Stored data
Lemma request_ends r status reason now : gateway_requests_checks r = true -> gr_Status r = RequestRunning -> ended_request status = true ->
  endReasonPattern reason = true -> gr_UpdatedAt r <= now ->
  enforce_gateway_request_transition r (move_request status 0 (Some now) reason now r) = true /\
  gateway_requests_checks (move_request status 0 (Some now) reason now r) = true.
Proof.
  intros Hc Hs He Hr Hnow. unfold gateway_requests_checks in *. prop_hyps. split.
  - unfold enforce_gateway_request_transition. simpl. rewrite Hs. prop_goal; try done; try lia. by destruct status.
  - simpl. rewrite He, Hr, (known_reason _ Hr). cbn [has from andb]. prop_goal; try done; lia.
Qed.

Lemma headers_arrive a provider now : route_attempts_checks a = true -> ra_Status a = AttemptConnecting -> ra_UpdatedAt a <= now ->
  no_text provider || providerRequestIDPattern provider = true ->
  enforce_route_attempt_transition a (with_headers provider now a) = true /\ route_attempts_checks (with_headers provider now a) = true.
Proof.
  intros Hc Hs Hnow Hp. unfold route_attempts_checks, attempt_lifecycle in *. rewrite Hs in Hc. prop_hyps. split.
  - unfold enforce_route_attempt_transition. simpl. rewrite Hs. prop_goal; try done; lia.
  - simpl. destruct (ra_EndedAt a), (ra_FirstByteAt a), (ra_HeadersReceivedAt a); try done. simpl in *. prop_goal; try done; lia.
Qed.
---
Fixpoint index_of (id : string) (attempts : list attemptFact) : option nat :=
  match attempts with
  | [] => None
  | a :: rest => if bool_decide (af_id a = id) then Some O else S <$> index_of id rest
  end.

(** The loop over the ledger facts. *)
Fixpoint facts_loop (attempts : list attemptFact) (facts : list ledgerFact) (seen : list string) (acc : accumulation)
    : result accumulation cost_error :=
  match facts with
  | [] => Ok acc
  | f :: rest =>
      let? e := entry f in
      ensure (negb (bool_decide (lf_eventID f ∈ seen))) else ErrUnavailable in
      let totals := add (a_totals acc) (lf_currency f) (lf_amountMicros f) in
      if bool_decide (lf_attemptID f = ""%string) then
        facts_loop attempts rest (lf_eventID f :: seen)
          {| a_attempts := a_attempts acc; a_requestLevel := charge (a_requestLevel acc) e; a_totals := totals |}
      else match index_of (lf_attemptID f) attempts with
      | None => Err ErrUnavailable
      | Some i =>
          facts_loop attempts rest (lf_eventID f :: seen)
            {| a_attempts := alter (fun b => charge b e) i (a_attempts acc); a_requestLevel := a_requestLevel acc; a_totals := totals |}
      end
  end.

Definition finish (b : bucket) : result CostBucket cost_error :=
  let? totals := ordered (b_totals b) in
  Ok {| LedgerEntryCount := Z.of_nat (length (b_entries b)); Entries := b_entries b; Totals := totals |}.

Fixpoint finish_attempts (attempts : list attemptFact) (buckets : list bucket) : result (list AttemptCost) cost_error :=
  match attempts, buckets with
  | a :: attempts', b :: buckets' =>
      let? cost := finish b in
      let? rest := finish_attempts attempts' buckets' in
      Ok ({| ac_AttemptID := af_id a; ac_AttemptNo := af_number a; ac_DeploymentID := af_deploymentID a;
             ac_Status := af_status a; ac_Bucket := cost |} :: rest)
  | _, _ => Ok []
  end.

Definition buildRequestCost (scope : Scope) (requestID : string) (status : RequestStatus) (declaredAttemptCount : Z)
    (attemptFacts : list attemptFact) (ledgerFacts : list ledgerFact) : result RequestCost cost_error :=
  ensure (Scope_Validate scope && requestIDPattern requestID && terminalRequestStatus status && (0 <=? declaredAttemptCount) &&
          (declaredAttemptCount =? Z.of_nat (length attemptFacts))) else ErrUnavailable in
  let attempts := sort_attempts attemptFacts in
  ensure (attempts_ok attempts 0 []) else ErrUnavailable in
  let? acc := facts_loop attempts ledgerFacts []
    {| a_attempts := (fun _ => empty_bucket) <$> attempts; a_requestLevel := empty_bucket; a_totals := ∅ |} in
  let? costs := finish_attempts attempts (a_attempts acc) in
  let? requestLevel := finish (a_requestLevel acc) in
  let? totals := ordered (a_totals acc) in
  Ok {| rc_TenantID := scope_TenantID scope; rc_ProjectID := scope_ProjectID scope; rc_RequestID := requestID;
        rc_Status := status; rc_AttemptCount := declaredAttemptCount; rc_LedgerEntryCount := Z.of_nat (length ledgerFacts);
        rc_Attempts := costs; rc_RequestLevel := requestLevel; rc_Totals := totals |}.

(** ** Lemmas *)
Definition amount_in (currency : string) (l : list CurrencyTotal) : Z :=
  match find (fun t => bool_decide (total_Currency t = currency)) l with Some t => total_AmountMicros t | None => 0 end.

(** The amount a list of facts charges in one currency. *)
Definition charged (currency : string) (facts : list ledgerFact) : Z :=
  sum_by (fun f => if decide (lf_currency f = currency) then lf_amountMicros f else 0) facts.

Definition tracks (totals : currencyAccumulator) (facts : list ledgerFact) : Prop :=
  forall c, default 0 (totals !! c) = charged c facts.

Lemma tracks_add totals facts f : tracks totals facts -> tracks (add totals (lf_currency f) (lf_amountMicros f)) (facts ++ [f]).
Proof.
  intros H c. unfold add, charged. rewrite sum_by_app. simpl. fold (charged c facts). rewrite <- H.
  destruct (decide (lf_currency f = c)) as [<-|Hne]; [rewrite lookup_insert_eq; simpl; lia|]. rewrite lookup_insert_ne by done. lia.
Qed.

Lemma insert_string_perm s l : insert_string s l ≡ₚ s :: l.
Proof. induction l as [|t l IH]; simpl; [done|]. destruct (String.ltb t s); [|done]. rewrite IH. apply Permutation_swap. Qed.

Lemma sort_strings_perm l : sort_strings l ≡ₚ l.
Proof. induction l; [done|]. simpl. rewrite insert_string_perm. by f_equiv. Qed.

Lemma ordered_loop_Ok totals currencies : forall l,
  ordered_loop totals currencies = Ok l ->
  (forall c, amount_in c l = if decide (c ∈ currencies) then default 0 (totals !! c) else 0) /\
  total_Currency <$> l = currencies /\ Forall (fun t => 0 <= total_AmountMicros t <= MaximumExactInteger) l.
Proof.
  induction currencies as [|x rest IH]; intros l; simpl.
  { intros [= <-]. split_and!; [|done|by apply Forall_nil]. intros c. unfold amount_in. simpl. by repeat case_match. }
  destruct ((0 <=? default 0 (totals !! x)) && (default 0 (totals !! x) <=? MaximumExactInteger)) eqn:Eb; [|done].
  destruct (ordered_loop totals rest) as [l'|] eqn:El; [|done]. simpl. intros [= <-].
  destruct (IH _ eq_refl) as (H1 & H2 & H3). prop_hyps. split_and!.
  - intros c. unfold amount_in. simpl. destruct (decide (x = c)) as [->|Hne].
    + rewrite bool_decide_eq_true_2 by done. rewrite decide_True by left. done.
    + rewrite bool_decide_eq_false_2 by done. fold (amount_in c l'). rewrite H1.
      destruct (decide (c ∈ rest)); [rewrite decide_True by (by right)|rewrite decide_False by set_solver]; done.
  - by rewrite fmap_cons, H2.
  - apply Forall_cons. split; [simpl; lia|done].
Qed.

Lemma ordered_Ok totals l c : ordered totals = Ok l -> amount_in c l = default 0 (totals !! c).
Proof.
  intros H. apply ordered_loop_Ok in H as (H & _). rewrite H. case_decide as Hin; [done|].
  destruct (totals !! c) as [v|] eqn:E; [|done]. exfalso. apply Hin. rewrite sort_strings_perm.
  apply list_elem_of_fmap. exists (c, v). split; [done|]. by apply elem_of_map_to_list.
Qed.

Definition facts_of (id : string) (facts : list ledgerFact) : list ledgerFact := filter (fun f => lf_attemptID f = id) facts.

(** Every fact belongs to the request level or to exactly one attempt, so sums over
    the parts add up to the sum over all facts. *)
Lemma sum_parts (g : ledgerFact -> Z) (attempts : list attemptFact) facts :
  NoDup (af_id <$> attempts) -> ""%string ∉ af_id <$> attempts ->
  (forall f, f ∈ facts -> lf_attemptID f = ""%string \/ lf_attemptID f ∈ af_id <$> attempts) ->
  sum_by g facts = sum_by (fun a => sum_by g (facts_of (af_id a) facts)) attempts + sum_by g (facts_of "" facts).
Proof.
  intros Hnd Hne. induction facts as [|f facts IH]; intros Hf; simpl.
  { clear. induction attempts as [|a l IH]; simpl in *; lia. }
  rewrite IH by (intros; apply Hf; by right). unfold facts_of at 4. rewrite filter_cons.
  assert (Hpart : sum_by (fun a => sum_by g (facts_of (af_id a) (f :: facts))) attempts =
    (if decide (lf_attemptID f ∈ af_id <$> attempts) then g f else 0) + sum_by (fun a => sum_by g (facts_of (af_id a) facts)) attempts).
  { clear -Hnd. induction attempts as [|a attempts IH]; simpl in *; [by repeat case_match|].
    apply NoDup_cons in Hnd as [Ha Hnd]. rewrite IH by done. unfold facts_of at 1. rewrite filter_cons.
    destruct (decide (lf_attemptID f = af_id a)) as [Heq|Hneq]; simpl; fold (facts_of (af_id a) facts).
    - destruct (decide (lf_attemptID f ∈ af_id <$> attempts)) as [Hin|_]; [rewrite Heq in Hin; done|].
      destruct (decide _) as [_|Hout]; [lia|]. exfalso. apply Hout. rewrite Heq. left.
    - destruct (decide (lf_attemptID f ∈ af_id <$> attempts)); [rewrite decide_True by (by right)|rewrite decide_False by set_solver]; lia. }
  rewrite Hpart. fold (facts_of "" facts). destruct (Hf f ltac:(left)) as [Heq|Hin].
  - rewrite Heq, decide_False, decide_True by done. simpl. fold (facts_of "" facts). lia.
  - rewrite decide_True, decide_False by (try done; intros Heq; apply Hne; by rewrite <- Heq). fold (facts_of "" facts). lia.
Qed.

▶ _PROBLEM_:
Out of the data above, transcribe exactly and only the lines starting with the line that has "rc_RequestID := requestID;" and going on through the line that has "Lemma sort_strings_perm l", both included.

▶ _ANSWER TO THIS TASK_:
  Ok {| rc_TenantID := scope_TenantID scope; rc_ProjectID := scope_ProjectID scope; rc_RequestID := requestID;
        rc_Status := status; rc_AttemptCount := declaredAttemptCount; rc_LedgerEntryCount := Z.of_nat (length ledgerFacts);
        rc_Attempts := costs; rc_RequestLevel := requestLevel; rc_Totals := totals |}.

(** ** Lemmas *)
Definition amount_in (currency : string) (l : list CurrencyTotal) : Z :=
  match find (fun t => bool_decide (total_Currency t = currency)) l with Some t => total_AmountMicros t | None => 0 end.

(** The amount a list of facts charges in one currency. *)
Definition charged (currency : string) (facts : list ledgerFact) : Z :=
  sum_by (fun f => if decide (lf_currency f = currency) then lf_amountMicros f else 0) facts.

Definition tracks (totals : currencyAccumulator) (facts : list ledgerFact) : Prop :=
  forall c, default 0 (totals !! c) = charged c facts.

Lemma tracks_add totals facts f : tracks totals facts -> tracks (add totals (lf_currency f) (lf_amountMicros f)) (facts ++ [f]).
Proof.
  intros H c. unfold add, charged. rewrite sum_by_app. simpl. fold (charged c facts). rewrite <- H.
  destruct (decide (lf_currency f = c)) as [<-|Hne]; [rewrite lookup_insert_eq; simpl; lia|]. rewrite lookup_insert_ne by done. lia.
Qed.

Lemma insert_string_perm s l : insert_string s l ≡ₚ s :: l.
Proof. induction l as [|t l IH]; simpl; [done|]. destruct (String.ltb t s); [|done]. rewrite IH. apply Permutation_swap. Qed.

Lemma sort_strings_perm l : sort_strings l ≡ₚ l.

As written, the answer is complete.